This is an appeal from a judgment allowing a third party claim in the sum of $318.80, but otherwise forfeiting the car under the provisions of the state Narcotic Act.
In a complaint filed on behalf of the People by the attorney-general the appellant sought to have forfeited to it under the provisions of section 15 of the state Narcotic Act the vehicle mentioned in these proceedings for the reason that the vehicle was being used in violation of said act. The registered owner made no appearance. The respondent filed a verified third party claim which stated that the respondent sold said vehicle to the owner under a conditional sales contract, stated the amount due, and alleged, among other things, that prior to the sale of said automobile respondent made a reasonable investigation of the moral responsibility, character and reputation of the purchaser and was without "any knowledge that said automobile was to be used in violation of the state Narcotic Act.
It is the contention of the appellant that there is no evidence to sustain the allegation that respondent was without any knowledge that said automobile was to be used in violation of the act.
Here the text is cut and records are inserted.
(* ===== verification/BookQueries.v ===== *)
(** * Queries, self-check and digest of the order book

    What the read-only members of [OrderBook] return, stated on the priority
    lists of the abstraction [abs]: [groups] cuts a priority list into its
    price levels.  The depth queries return the levels with their exact totals
    and [validate_invariants] accepts the book, both under the condition that
    no level's total reaches 2^64; the last theorem shows what happens beyond
    it.  The digest is a function of the priority lists alone, so it does not
    depend on the node addresses or on the history that led to a book. *)

From stdpp Require Import prelude gmap list sorting relations.
From Stdlib Require Import ZArith Lia.
From S2P Require Import Prelude Types OrdMap OrderBook BookSpec BookInv BookMatch BookEdit.
From S2P Require Import BookRefine BookProps.

Open Scope Z_scope.

(** ** Price levels of a priority list *)

Fixpoint groups (l : list quote) : list (Price.t * list RestingOrder) :=
  match l with
  | [] => []
  | (p, o) :: l' =>
      match groups l' with
      | (p', os) :: gs => if decide (p' = p) then (p, o :: os) :: gs else (p, [o]) :: (p', os) :: gs
      | [] => [(p, [o])]
      end
  end.

Definition group_units (os : list RestingOrder) : Z :=
  foldr (λ o acc, Quantity.units (ro_remaining_quantity o) + acc) 0 os.

Definition group_quote (g : Price.t * list RestingOrder) : LevelQuote :=
  mkLevelQuote g.1 (Quantity.mk (group_units g.2)) (Z.of_nat (length g.2)).

(** The levels a depth query should show, best first. *)
Definition spec_depth (l : list quote) : list LevelQuote := group_quote <$> groups l.

Definition level_group (pl : Price.t * PriceLevel) : Price.t * list RestingOrder :=
  (pl.1, (orders pl.2).*2).

Lemma groups_level p os rest :
  os ≠ [] → (∀ p' os' gs, groups rest = (p', os') :: gs → p' ≠ p) →
  groups (((λ o, (p, o)) <$> os) ++ rest) = (p, os) :: groups rest.
Proof.
  intros Hne Hrest. induction os as [|o os IH]; [done|]. csimpl.
  destruct os as [|o' os].
  - simpl. destruct (groups rest) as [|[p' os'] gs] eqn:Hg; [done|].
    rewrite decide_False; [done|]. by eapply Hrest.
  - rewrite IH by done. by rewrite decide_True.
Qed.

Lemma groups_flat s l : side_ok s l → groups (flat l) = level_group <$> l.
Proof.
  intros [Hs Hok]. induction l as [|[p lvl] l IH]; [done|].
  apply om_sorted_cons in Hs as [Hs Hgt]. apply Forall_cons in Hok as [Hl Hok].
  unfold flat in *. csimpl. unfold level_quotes at 1. simpl.
  replace ((λ n : node, (p, n.2)) <$> orders lvl)
    with ((λ o, (p, o)) <$> (orders lvl).*2) by (by rewrite <- list_fmap_compose).
  rewrite groups_level; [by rewrite IH| |].
  - destruct Hl as [_ Hne _ _]. simpl in Hne. by destruct (orders lvl).
  - rewrite IH by done. intros p' os' gs Heq ->. destruct l as [|[p'' lvl'] l]; [done|].
    csimpl in Heq. unfold level_group in Heq. simplify_eq. apply Forall_cons in Hgt as [Hlt _]. cbn [fst] in Hlt.
    by rewrite ltb_irrefl in Hlt.
Qed.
Subdivision (e) of section 15 of the act provides that “the claimant of any right, title or interest in said automobile or other vehicle may prove his lien, mortgage, or conditional sales contract to be bona fide and that such right, title or interest was created after a reasonable investigation of the moral responsibility, character and reputation of the purchaser and without any knowledge that the automobile or other vehicle was being, or was to be, used for the purpose charged”. It is well settled that the burden of proving such facts is upon the claimant. In the case of People v. One LaSalle, etc., 23 Cal. App. (2d) 237 [72 Pac. (2d) 766], this court said: “This court there held that subdivision (f) *412placed upon the claimant the burden of proving the three elements conjunctively enumerated in subdivision (e) and that, in absence of such proof, the trial court should find against the claimant on the element not proven) and enter judgment of forfeiture accordingly.”'
An examination of the record herein fails to reveal any testimony whatever that respondent was without any knowledge that the automobile was being or was to be used for the purpose charged. For this reason the judgment must be reversed. Appellant makes other contentions, but it is not necessary to discuss them for they will not appear upon a new trial.
Judgment reversed.
Wood, J., and McComb, J., concurred.